Embarrassingly Simple Self-Distillation Improves Code Generation
Ruixiang Zhang, Richard He Bai, Huangjie Zheng, Navdeep Jaitly, Ronan Collobert, Yizhe Zhang
2026-04-02
Summary
This paper investigates whether a large language model can get better at writing code simply by learning from its *own* attempts, without needing help from other models or complex training methods like reinforcement learning.
What's the problem?
Large language models are pretty good at generating code, but they still struggle with more difficult coding problems and often make mistakes. Improving these models usually requires a lot of extra resources, like having another model check the code, or using a 'teacher' model to guide the learning process, or using reinforcement learning which is complex to set up. The question is, can we improve code generation performance without all that extra stuff?
What's the solution?
The researchers came up with a surprisingly simple method called 'self-distillation'. Basically, they had the model generate multiple possible solutions to a coding problem, using slightly different settings to encourage variety. Then, they took those generated solutions and used them to fine-tune the original model, treating its own outputs as training data. This process helps the model learn from its successes and failures without needing any external feedback.
Why it matters?
This research is important because it shows that significant improvements in code generation can be achieved with a very straightforward and efficient technique.

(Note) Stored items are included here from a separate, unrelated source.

(** X9. The answer to the choice "1" is consistent with what the next
    turn delivers.  The senders it lists are pairwise distinct, each
    with a count of at least one, the number of the user's unread
    messages from that sender, and these counts add up to the unread
    count announced by the first turn.  When that count is positive the
    answer is this list, never "No unread messages found.".  A sender
    turn delivers the unread messages from its stripped sender and no
    others: for a listed sender that a turn can name (not empty, no
    white space around it) these are as many delivery turns as the
    count says; a listed sender that is empty or has white space around
    it (senders come unchecked from the metadata) cannot be named, and
    no turn delivers for it.  A non-empty stripped sender is answered by
    "No unread messages from <sender>." exactly when it is not on the
    list. *)
Theorem triage_senders_offered (db : Store) (loc : Locals)
    (req : CheckMessagesRequest) (u : string) :
  stage loc = AwaitChoice ->
  username loc = Some u ->
  Py.strip (req_choice req) = "1" ->
  let info := select_unread_senders db (Some u) in
  let turn req' := loop_body db (mkLocals (Some u) AwaitSender) req' in
  total_count info = select_unread_count db u /\
  NoDup (map fst info) /\
  (forall s n, In (s, n) info ->
     0 < n /\ length (select_unread_from db (Some u) s) = n) /\
  (0 < select_unread_count db u ->
     loop_body db loc req =
       ([Yield (senders_prompt info)], Continue, mkLocals (Some u) AwaitSender, db)) /\
  (forall req',
     deliveries (yields (fst (fst (fst (turn req'))))) =
     if String.eqb (Py.strip (req_sender req')) "" then []
     else map delivery (select_unread_from db (Some u) (Py.strip (req_sender req')))) /\
  (forall s n req',
     In (s, n) info -> s <> "" -> Py.strip (req_sender req') = s ->
     length (deliveries (yields (fst (fst (fst (turn req')))))) = n /\
     Forall (fun r => cm_sender r = s) (deliveries (yields (fst (fst (fst (turn req'))))))) /\
  (forall s req',
     s = "" \/ Py.strip s <> s ->
     Forall (fun r => cm_sender r <> s)
            (deliveries (yields (fst (fst (fst (turn req'))))))) /\
  (forall req',
     let chosen := Py.strip (req_sender req') in
     chosen <> "" ->
     (~ In chosen (map fst info) <->
      turn req' =
        ([Yield (say ("No unread messages from " ++ chosen ++ "."))], Break,
         mkLocals (Some u) AwaitSender, db))).
Proof.
  intros Hst Hu Hch info turn.
  destruct (select_unread_senders_facts db (Some u)) as (Ht & Hnd & Hcount & Hlisted).
  fold info in Ht, Hnd, Hcount, Hlisted.
  assert (Hfrom : forall req' r,
            In r (deliveries (yields (fst (fst (fst (turn req')))))) ->
            cm_sender r = Py.strip (req_sender req') /\ Py.strip (req_sender req') <> "").
  { intros req' r Hr. unfold turn in Hr. rewrite sender_turn_deliveries in Hr.
    destruct (String.eqb_spec (Py.strip (req_sender req')) "") as [E|E]; [destruct Hr|].
    apply in_map_iff in Hr. destruct Hr as [m [<- Hm]].
    apply select_unread_from_In in Hm. destruct Hm as [_ Hm].
    apply unread_from_sender in Hm. destruct Hm as [_ [Hs _]].
    split; [exact Hs | exact E]. }
  split; [exact Ht|]. split; [exact Hnd|]. split; [exact Hcount|]. split.
  { intros Hpos. unfold loop_body. rewrite Hst, Hch, Hu. cbn [String.eqb Ascii.eqb Bool.eqb].
    fold info. destruct info as [|r info'] eqn:Ei; [|reflexivity].
    unfold select_unread_count in Hpos. rewrite <- Ht in Hpos. cbn in Hpos. lia. }
  split; [intros req'; apply sender_turn_deliveries|].
  split.
  { intros s n req' Hin Hs Hreq. split.
    - unfold turn. rewrite sender_turn_deliveries, Hreq.
      apply String.eqb_neq in Hs. rewrite Hs, length_map.
      apply (Hcount s n Hin).
    - apply Forall_forall. intros r Hr. destruct (Hfrom req' r Hr) as [Hc _].
      rewrite Hc. exact Hreq. }
  split.
  { intros s req' Hs. apply Forall_forall. intros r Hr.
    destruct (Hfrom req' r Hr) as [Hc Hne]. rewrite Hc. intros E.
    destruct Hs as [Hs|Hs]; [congruence|].
    apply Hs. rewrite <- E. apply strip_idempotent. }
  intros req' chosen Hne. rewrite Hlisted.
  unfold turn, loop_body. cbn [stage username]. fold chosen.
  apply String.eqb_neq in Hne. rewrite Hne. cbv zeta.
  destruct (select_unread_from db (Some u) chosen) as [|m l] eqn:E.
  + split; [reflexivity | intros _ H; apply H; reflexivity].
  + split; [intros H; exfalso; apply H; discriminate|].
    intros H. exfalso.
    assert (Hc : commits (flat_map deliver_batch (batches (m :: l))
                          ++ [Yield done_reading]) = [])
      by (apply (f_equal (fun x => commits (fst (fst (fst x))))) in H; exact H).
    rewrite commits_app, commits_batches in Hc.
    apply (f_equal (@length _)) in Hc.
    rewrite length_app, length_map, batches_length in Hc.
    pose proof (ceil_div_bounds (length (m :: l))) as Hb.
    cbn [length] in Hc, Hb. unfold batch_size in *. lia.
Qed.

It suggests a new direction for improving these models – a kind of 'self-improvement' – that doesn't rely on expensive or complicated training procedures. This could make it easier and cheaper to build better coding assistants and tools.
Abstract
Can a large language model (LLM) improve at code generation using only its own raw outputs, without a verifier, a teacher model, or reinforcement learning? We answer in the affirmative with simple self-distillation (SSD): sample solutions from the model with certain temperature and truncation configurations, then fine-tune on those samples with standard supervised fine-tuning. SSD improves Qwen3-30B-Instruct from 42.4% to 55.3% pass@1 on LiveCodeBench v6, with gains concentrating on harder problems, and it generalizes across Qwen and Llama models at 4B, 8B, and 30B scale, including both instruct and thinking variants. To understand why such a simple method can work, we trace these gains to a precision-exploration conflict in LLM decoding and show that SSD reshapes token distributions in a context-dependent way, suppressing distractor tails where precision matters while preserving useful diversity where exploration matters. Taken together, SSD offers a complementary post-training direction for improving LLM code generation.